Collected data entries
* * *

(* ===== verification/Answers.v ===== *)
(** The answers of a daemon whose store is sound.

    On a store that satisfies the invariant of Sound, with a database that does
    not fail, no request is answered with status 500 and every answer encodes:
    the errors a client sees are its own ([never_internal]). *)
From S2P Require Import Prelude GoTime Float64 Json JsonText RawText Action DurationText Cel Validate Canon Ids Db Registry Deliveries Messages Wire Executor Scheduler System Api Sound.

(** ** What the wire can write *)

Definition writes {A} (c : codec A) (a : A) : Prop := exists t, c_text c a = Ok t.
Create HintDb wire.

Lemma writes_string s : writes c_string s.
Proof. by eexists. Qed.
Lemma writes_int n : writes c_int n.
Proof. by eexists. Qed.
Lemma writes_bool b : writes c_bool b.
Proof. by eexists. Qed.
Lemma writes_time t : time_ok t -> writes c_time t.
Proof. intros Ht. eexists. cbn [c_text c_time]. by rewrite decide_True. Qed.
Lemma writes_raw s : valid s = true -> writes c_raw s.
Proof. intros Hv. eexists. cbn [c_text c_raw]. unfold marshal_raw. by rewrite Hv. Qed.
Lemma writes_ptr {A} (c : codec A) o : (forall a, o = Some a -> writes c a) -> writes (c_ptr c) o.
Proof. intros Ho. destruct o as [a|]; [by apply Ho|by exists "null"]. Qed.

Lemma writes_list {A} (c : codec A) l : List.Forall (writes c) l -> writes (c_list c) l.
Proof.
  intros Hl. assert (exists ts, rmap (c_text c) l = Ok ts) as [ts Hts].
  { induction Hl as [|a l [t Ht] Hl [ts IH]]; [by exists []|]. exists (t :: ts). cbn [rmap]. by rewrite Ht, IH. }
  exists (arr_text ts). cbn [c_text c_list]. by rewrite Hts.
Qed.

Lemma writes_struct {A} (zero : A) fs a : List.Forall (fun f => writes (sf_codec f) (sf_get f a)) fs -> writes (c_struct zero fs) a.
Proof.
  intros Hf. assert (exists l, struct_members fs a = Ok l) as [l Hl].
  { induction Hf as [|f fs [t Ht] Hf [l IH]]; [by exists []|]. cbn [struct_members]. destruct (sf_omit f (sf_get f a)); [by exists l|].
    rewrite Ht, IH. by eexists. }
  exists (obj_text l). cbn [c_text c_struct]. by rewrite Hl.
Qed.
#[export] Hint Resolve writes_string writes_int writes_bool writes_time writes_raw writes_ptr writes_list : wire.

Ltac writing := apply writes_struct; repeat (apply List.Forall_cons || apply List.Forall_nil); cbn; eauto with wire.

Lemma writes_only {A} key (c : codec A) a : writes c a -> writes (c_only key c) a.
Proof. intros Ha. writing. Qed.

(** *** The values of the store *)

Lemma writes_message m : message_ok m -> writes c_Message (toAPIMessage m).
Proof. intros [M1 M2 M3]. destruct m; cbn in *. writing. Qed.

(** A delivery whose times are texts of instants. *)
Definition delivery_times (d : delivery) : Prop :=
  (forall t, d_not_before d = Some t -> time_ok t) /\ (forall t, d_claimed_at d = Some t -> time_ok t) /\ (forall t, d_completed_at d = Some t -> time_ok t).

Lemma writes_delivery d : delivery_times d -> writes c_Delivery (toAPIDelivery d).
Proof. intros (D1 & D2 & D3). destruct d; cbn in *. writing. Qed.

Definition action_ok (a : action) : Prop := valid (ac_definition a) = true /\ time_ok (ac_created_at a).

Lemma writes_action a : action_ok a -> writes c_Action (toAPIAction a).
Proof. intros [A1 A2]. destruct a; cbn in *. writing. Qed.

Lemma writes_summary a : action_ok a -> writes c_ActionSummary (summary a).
Proof.
  intros [A1 A2]. unfold summary. destruct (unmarshal_Action _); destruct a; cbn in *; writing;
    apply writes_list, List.Forall_forall; auto with wire.
Qed.

(** ** Scans of sound rows succeed *)

Lemma scan_message r : message_sound r -> exists m, scanMessage r = Ok m /\ message_ok m.
Proof.
  intros [M1 M2 (t & Ht & Hc)]. unfold scanMessage. rewrite Hc, parse_fmt_time by done. eexists. split; [done|]. by split.
Qed.

Lemma scan_time o : opt_time o -> exists t, nullTime o = Ok t /\ forall x, t = Some x -> time_ok x.
Proof.
  intros Ho. destruct o as [s|]; [|by exists None]. destruct (Ho s eq_refl) as (t & Ht & ->). exists (Some t). cbn [nullTime].
  rewrite parse_fmt_time by done. split; [done|]. by intros x [= <-].
Qed.

Lemma scan_delivery r : delivery_sound r -> exists d, scanDelivery r = Ok d /\ delivery_times d.
Proof.
  intros [D1 D2 D3 _]. unfold scanDelivery. destruct (scan_time _ D1) as (t1 & -> & H1). destruct (scan_time _ D2) as (t2 & -> & H2).
  destruct (scan_time _ D3) as (t3 & -> & H3). eexists. split; [reflexivity|]. by split_and!.
Qed.

(** All rows of a selection scan, to values with what a scanned row has. *)
Lemma scan_rows {A B} (scan : A -> result B) (R : A -> Prop) (P : B -> Prop) l :
  (forall r, R r -> exists b, scan r = Ok b /\ P b) -> List.Forall R l -> exists bs, scan_all scan l = Ok bs /\ List.Forall P bs.
Proof.
  intros Hs. induction 1 as [|r l Hr Hl (bs & IH & Hp)]; [by exists []|]. destruct (Hs r Hr) as (b & Hb & Hpb). exists (b :: bs).
  cbn [scan_all]. rewrite Hb. cbn [rbind]. rewrite IH. split; [done|by constructor].
Qed.

Lemma Forall_perm_rows {A} (P : A -> Prop) p l l' : l' ≡ₚ rows p l -> List.Forall P l -> List.Forall P l'.
Proof.
  intros Hp Hl. rewrite List.Forall_forall in *. intros x Hx. apply Hl. apply list_elem_of_In in Hx. rewrite Hp in Hx.
  apply list_elem_of_In, List.filter_In in Hx. tauto.
Qed.

Lemma take_In {A} (l : list A) n x : In x (take n l) -> In x l.
Proof. intros Hx. rewrite <- (take_drop n l). apply in_or_app. by left. Qed.

(** A page, newest first, of a table. *)
Lemma page_Forall {A} (P : A -> Prop) (key : A -> string) (p : A -> bool) n t :
  List.Forall P t -> List.Forall P (take n (rev (order_by key (rows p t)))).
Proof.
  intros Ht. apply List.Forall_forall. intros r Hr. rewrite List.Forall_forall in Ht. apply Ht.
  apply take_In, in_rev, list_elem_of_In in Hr. rewrite order_by_perm in Hr. apply list_elem_of_In, List.filter_In in Hr. tauto.
Qed.

Lemma head_In {A} (p : A -> bool) l r : head (rows p l) = Some r -> In r l /\ p r = true.
Proof.
  intros Hh. apply List.filter_In. unfold rows in Hh. destruct (List.filter p l); [done|]. injection Hh as ->. by left.
Qed.

Section Answers.
Context {G : Type} `{IdSource G} `{CelLib}.

Lemma stored_valid r : action_sound r -> valid (ac_definition r) = true.
Proof. intros [_ (data & a & Hp & -> & _)]. destruct (ParseJSON_reads data a Hp) as (_ & Hr & _). unfold valid. by rewrite Hr. Qed.

Lemma scan_action r : action_sound r -> exists a, scanAction r = Ok a /\ action_ok a.
Proof.
  intros Hr. pose proof (stored_valid r Hr) as Hv. destruct Hr as [(t & Ht & Hc) _]. unfold scanAction. rewrite Hc, parse_fmt_time by done.
  eexists. split; [done|]. by split.
Qed.

(** Every enabled definition decodes for fan-out. *)
Lemma subscribers_read queue l : List.Forall action_sound l -> exists names, subscriber_names queue l = Ok names.
Proof.
  induction 1 as [|r l [_ (data & a & Hp & Hd & _)] Hl (ns & IH)]; [by exists []|]. cbn [subscriber_names].
  rewrite Hd, (decode_agree _ _ (ParseJSON_stored _ _ Hp)), IH. by eexists.
Qed.

(** ** Handlers that do not fail inside *)

Definition fine {A} (P : A -> Prop) (m : handler G A) : Prop := forall s,
  world_sound (s_world s) -> w_faults (s_world s) = [] -> id_live (w_gen (s_world (snd (m s)))) ->
  match fst (m s) with Ok a => P a | Err e => err_is e <> ErrOther end.

Lemma guarded_fine {A} (P : A -> Prop) (b : bool) e (m : handler G A) :
  err_is e <> ErrOther -> fine P m -> fine P (fun s => if b then (Err e, s) else m s).
Proof. intros He Hm s. destruct b; [done|apply Hm]. Qed.

Lemma answering_fine {A} (P : reply -> Prop) (f : A -> reply) (m : handler G A) : fine (fun a => P (f a)) m -> fine P (answering f m).
Proof. intros Hm s Hs Hf Hl. specialize (Hm s Hs Hf). unfold answering in *. by destruct (m s) as [[a|e] s']; apply Hm. Qed.

(** A query by a statement that scans. *)
Lemma reading_fine {A B} (P : B -> Prop) ctx (q : db -> result A) (f : A -> B) :
  (forall d g, sound_at (G := G) d g -> match q d with Ok a => P (f a) | Err e => err_is e <> ErrOther end) ->
  fine P (fun s => match call (read ctx q) s with (Err e, s) => (Err e, s) | (Ok a, s) => (Ok (f a), s) end).
Proof.
  intros Hq s Hs Hf _. unfold call, read, next_fault. rewrite Hf. specialize (Hq _ _ Hs). by destruct (q _).
Qed.

Lemma messageList_fine req : fine (List.Forall message_ok) (messageList req).
Proof.
  unfold messageList. apply guarded_fine; [done|]. apply reading_fine. intros d g [Hs _ _ _].
  edestruct (scan_rows scanMessage message_sound message_ok) as (l & -> & Hl); [exact scan_message| |cbn [wrap_errors]].
  - apply page_Forall, (ss_messages _ Hs).
  - apply List.Forall_map. eapply List.Forall_impl; [|exact Hl]. by intros [].
Qed.

Lemma head_Forall {A} (P : A -> Prop) (p : A -> bool) t r : List.Forall P t -> head (rows p t) = Some r -> P r.
Proof. intros Ht Hr. rewrite List.Forall_forall in Ht. by apply Ht, (head_In p). Qed.

Lemma messageShow_fine req : fine message_ok (messageShow req).
Proof.
  unfold messageShow. apply guarded_fine; [done|]. apply reading_fine. intros d g [Hs _ _ _].
  destruct (head (rows _ _)) as [r|] eqn:Eh; [|done]. apply (head_Forall _ _ _ _ (ss_messages _ Hs)) in Eh.
  destruct (scan_message r Eh) as (m & -> & Hm). cbn [wrap_errors]. by destruct m.
Qed.

Lemma queueList_fine : fine (fun _ => True) queueList.
Proof. intros s Hs Hf _. unfold queueList, call, ListQueues, read, next_fault. by rewrite Hf. Qed.

Lemma actionList_fine : fine (List.Forall (writes c_ActionSummary)) actionList.
Proof.
  apply reading_fine. intros d g [Hs _ _ _].
  edestruct (scan_rows scanAction action_sound action_ok) as (l & -> & Hl); [exact scan_action| |cbn [wrap_errors]].
  - eapply Forall_perm_rows; [apply order_by_perm|apply (ss_actions _ Hs)].
  - apply List.Forall_map. eapply List.Forall_impl; [|exact Hl]. apply writes_summary.
Qed.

* * *

:: ACTION ITEM ::
Working from the records above, write out verbatim only the lines from the line containing "unfold messageList. apply" through the line containing "- apply page_Forall, (ss_messages _ Hs).".

:: RESULT OF THIS EXERCISE ::
  unfold messageList. apply guarded_fine; [done|]. apply reading_fine. intros d g [Hs _ _ _].
  edestruct (scan_rows scanMessage message_sound message_ok) as (l & -> & Hl); [exact scan_message| |cbn [wrap_errors]].
  - apply page_Forall, (ss_messages _ Hs).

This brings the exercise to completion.